··· Information ···

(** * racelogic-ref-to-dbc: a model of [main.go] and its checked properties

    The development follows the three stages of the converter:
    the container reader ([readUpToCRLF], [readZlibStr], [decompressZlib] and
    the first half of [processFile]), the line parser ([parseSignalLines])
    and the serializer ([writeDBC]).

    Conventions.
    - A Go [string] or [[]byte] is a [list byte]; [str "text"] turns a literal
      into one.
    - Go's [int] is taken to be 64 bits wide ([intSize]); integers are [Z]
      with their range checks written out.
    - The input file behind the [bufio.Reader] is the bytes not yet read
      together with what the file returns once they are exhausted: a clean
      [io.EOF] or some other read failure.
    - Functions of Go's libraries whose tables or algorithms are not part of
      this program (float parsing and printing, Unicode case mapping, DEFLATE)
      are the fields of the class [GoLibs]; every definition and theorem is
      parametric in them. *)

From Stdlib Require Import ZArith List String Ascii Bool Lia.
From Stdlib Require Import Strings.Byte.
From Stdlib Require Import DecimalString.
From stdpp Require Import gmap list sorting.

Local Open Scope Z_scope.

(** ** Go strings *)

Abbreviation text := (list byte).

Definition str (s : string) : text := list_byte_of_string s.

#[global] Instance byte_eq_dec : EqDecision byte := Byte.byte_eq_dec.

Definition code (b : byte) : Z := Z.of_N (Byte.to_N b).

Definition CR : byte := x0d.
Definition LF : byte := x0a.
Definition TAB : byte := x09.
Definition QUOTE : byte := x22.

···

**Aim of the task**:
Only the lines from the one containing "From Stdlib Require Import Strings.Byte." through the final line above should be duplicated, exactly as they stand.

**Worked solution**:
From Stdlib Require Import Strings.Byte.
From Stdlib Require Import DecimalString.
From stdpp Require Import gmap list sorting.

Local Open Scope Z_scope.

(** ** Go strings *)

Abbreviation text := (list byte).

Definition str (s : string) : text := list_byte_of_string s.

#[global] Instance byte_eq_dec : EqDecision byte := Byte.byte_eq_dec.

Definition code (b : byte) : Z := Z.of_N (Byte.to_N b).

Definition CR : byte := x0d.
Definition LF : byte := x0a.
Definition TAB : byte := x09.
Definition QUOTE : byte := x22.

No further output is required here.